Top of Supplied records
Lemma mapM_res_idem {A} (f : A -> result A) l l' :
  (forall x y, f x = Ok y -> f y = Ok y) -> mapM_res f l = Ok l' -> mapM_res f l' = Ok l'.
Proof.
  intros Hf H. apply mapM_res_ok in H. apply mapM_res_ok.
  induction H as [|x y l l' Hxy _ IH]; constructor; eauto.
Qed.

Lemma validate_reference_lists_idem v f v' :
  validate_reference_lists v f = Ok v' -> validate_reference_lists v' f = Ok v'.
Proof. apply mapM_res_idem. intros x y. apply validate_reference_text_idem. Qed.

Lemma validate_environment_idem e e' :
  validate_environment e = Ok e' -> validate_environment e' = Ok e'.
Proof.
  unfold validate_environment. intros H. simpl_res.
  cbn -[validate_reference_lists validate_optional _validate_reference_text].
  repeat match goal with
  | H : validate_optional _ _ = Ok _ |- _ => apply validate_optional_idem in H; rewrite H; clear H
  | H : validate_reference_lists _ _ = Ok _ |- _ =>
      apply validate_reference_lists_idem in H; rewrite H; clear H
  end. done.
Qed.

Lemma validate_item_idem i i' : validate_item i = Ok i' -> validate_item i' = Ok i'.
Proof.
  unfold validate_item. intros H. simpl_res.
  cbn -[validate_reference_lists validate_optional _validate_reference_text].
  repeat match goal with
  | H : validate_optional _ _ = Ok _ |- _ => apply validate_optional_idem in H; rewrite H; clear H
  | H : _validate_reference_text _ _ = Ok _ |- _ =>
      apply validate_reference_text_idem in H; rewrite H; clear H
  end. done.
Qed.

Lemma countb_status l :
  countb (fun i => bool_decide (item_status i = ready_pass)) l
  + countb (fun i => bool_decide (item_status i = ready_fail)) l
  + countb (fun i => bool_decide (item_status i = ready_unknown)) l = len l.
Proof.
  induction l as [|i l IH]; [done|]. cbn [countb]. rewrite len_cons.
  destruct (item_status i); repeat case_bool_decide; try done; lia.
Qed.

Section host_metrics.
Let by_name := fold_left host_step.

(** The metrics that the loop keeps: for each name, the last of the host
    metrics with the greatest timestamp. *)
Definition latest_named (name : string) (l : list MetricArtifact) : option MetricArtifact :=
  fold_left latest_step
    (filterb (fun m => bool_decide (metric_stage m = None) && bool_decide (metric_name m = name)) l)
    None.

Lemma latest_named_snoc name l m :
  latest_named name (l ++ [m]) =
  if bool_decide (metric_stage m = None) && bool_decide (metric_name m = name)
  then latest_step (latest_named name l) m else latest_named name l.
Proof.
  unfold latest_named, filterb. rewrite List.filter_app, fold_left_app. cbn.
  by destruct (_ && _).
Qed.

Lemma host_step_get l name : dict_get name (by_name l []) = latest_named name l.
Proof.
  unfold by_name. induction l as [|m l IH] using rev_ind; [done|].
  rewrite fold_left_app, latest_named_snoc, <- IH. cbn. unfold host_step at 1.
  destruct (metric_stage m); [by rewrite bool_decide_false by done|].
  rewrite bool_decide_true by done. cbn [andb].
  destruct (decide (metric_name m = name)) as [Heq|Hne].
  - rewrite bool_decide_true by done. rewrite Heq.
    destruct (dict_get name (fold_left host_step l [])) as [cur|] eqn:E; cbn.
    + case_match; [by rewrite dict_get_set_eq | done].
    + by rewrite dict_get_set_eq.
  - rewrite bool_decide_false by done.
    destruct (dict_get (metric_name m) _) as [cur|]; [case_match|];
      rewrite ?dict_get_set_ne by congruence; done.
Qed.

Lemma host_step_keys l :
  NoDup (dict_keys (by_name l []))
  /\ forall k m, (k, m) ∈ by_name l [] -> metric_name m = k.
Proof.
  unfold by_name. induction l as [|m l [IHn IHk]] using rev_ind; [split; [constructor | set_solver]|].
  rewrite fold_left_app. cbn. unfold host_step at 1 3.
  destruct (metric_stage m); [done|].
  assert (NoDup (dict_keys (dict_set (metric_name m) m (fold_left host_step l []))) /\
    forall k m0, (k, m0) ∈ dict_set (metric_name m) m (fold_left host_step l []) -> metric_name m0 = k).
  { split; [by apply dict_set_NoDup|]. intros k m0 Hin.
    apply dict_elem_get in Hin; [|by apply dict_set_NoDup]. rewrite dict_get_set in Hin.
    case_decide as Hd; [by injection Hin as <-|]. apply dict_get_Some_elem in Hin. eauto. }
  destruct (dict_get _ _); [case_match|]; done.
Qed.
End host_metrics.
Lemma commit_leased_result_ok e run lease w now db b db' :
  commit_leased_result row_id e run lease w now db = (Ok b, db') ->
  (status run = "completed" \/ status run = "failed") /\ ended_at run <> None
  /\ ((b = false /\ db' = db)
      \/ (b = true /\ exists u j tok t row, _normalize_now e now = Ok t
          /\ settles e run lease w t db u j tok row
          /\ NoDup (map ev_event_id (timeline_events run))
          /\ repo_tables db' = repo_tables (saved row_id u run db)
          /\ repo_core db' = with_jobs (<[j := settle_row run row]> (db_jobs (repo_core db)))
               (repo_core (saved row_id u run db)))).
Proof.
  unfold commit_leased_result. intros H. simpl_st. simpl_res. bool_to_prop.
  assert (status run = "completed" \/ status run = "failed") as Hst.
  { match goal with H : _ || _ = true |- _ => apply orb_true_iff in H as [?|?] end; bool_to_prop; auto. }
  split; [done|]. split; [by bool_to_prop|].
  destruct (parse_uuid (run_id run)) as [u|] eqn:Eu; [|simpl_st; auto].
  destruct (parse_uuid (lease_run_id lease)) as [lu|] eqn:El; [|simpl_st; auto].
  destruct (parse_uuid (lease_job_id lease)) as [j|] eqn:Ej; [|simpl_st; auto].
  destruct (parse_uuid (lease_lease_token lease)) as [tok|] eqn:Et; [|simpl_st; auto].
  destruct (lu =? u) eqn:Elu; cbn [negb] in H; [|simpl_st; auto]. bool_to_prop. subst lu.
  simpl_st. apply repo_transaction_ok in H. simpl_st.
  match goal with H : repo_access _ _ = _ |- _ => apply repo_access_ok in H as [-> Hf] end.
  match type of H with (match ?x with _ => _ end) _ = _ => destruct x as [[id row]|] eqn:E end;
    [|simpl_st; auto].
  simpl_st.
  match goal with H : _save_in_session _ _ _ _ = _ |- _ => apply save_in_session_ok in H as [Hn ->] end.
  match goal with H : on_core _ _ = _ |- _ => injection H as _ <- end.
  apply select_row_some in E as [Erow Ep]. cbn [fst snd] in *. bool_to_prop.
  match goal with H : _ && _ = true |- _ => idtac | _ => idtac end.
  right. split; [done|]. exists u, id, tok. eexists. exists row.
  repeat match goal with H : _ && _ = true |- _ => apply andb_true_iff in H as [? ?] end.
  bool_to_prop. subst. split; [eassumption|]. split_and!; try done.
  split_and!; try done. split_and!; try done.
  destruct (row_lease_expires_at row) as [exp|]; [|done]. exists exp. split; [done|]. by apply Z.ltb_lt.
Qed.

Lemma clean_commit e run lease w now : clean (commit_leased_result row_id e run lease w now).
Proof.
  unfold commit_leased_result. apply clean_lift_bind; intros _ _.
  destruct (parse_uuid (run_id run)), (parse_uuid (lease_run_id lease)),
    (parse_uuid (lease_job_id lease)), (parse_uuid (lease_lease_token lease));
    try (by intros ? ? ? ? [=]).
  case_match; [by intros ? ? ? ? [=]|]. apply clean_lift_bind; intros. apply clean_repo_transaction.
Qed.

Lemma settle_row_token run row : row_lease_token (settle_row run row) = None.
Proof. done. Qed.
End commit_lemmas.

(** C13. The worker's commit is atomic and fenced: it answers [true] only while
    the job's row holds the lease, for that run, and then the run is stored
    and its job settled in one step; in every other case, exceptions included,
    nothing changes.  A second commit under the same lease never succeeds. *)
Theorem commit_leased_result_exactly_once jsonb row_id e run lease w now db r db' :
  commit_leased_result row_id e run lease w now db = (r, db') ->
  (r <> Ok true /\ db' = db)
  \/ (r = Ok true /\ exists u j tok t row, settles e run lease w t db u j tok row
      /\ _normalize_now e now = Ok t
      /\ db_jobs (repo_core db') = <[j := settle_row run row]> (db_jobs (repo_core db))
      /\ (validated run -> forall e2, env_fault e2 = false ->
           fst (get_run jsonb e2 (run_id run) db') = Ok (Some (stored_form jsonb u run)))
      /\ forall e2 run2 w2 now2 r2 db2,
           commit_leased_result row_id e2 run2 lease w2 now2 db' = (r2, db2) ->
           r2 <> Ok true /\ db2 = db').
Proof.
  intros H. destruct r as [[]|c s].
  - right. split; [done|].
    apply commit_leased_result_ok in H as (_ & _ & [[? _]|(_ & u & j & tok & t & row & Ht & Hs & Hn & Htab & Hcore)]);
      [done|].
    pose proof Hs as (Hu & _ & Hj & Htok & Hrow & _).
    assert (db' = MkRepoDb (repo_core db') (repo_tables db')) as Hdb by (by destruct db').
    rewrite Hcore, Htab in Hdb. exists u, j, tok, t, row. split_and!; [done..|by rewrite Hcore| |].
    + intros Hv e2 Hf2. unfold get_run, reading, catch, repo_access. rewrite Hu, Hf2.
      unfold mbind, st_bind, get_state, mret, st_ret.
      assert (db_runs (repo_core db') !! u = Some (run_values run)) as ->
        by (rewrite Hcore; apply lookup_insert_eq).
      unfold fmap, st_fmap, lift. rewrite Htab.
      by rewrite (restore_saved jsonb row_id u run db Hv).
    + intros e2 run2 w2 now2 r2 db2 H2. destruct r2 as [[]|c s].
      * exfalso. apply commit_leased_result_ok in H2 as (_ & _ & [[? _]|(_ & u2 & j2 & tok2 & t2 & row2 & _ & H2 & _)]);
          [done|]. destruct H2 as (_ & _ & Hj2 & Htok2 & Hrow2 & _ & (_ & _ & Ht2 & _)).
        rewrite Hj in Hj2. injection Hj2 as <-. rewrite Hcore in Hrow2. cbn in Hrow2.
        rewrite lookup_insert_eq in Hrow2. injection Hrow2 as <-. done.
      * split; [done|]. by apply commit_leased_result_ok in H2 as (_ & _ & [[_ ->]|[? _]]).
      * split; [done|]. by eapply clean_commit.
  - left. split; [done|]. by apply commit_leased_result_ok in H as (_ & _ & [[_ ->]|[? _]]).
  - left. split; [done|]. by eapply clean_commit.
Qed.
Bottom of Supplied records
Aim of the exercise: Copy out every line from the material above in which the word "jsonb" appears.

Result for this task:
Theorem commit_leased_result_exactly_once jsonb row_id e run lease w now db r db' :
           fst (get_run jsonb e2 (run_id run) db') = Ok (Some (stored_form jsonb u run)))
      by rewrite (restore_saved jsonb row_id u run db Hv).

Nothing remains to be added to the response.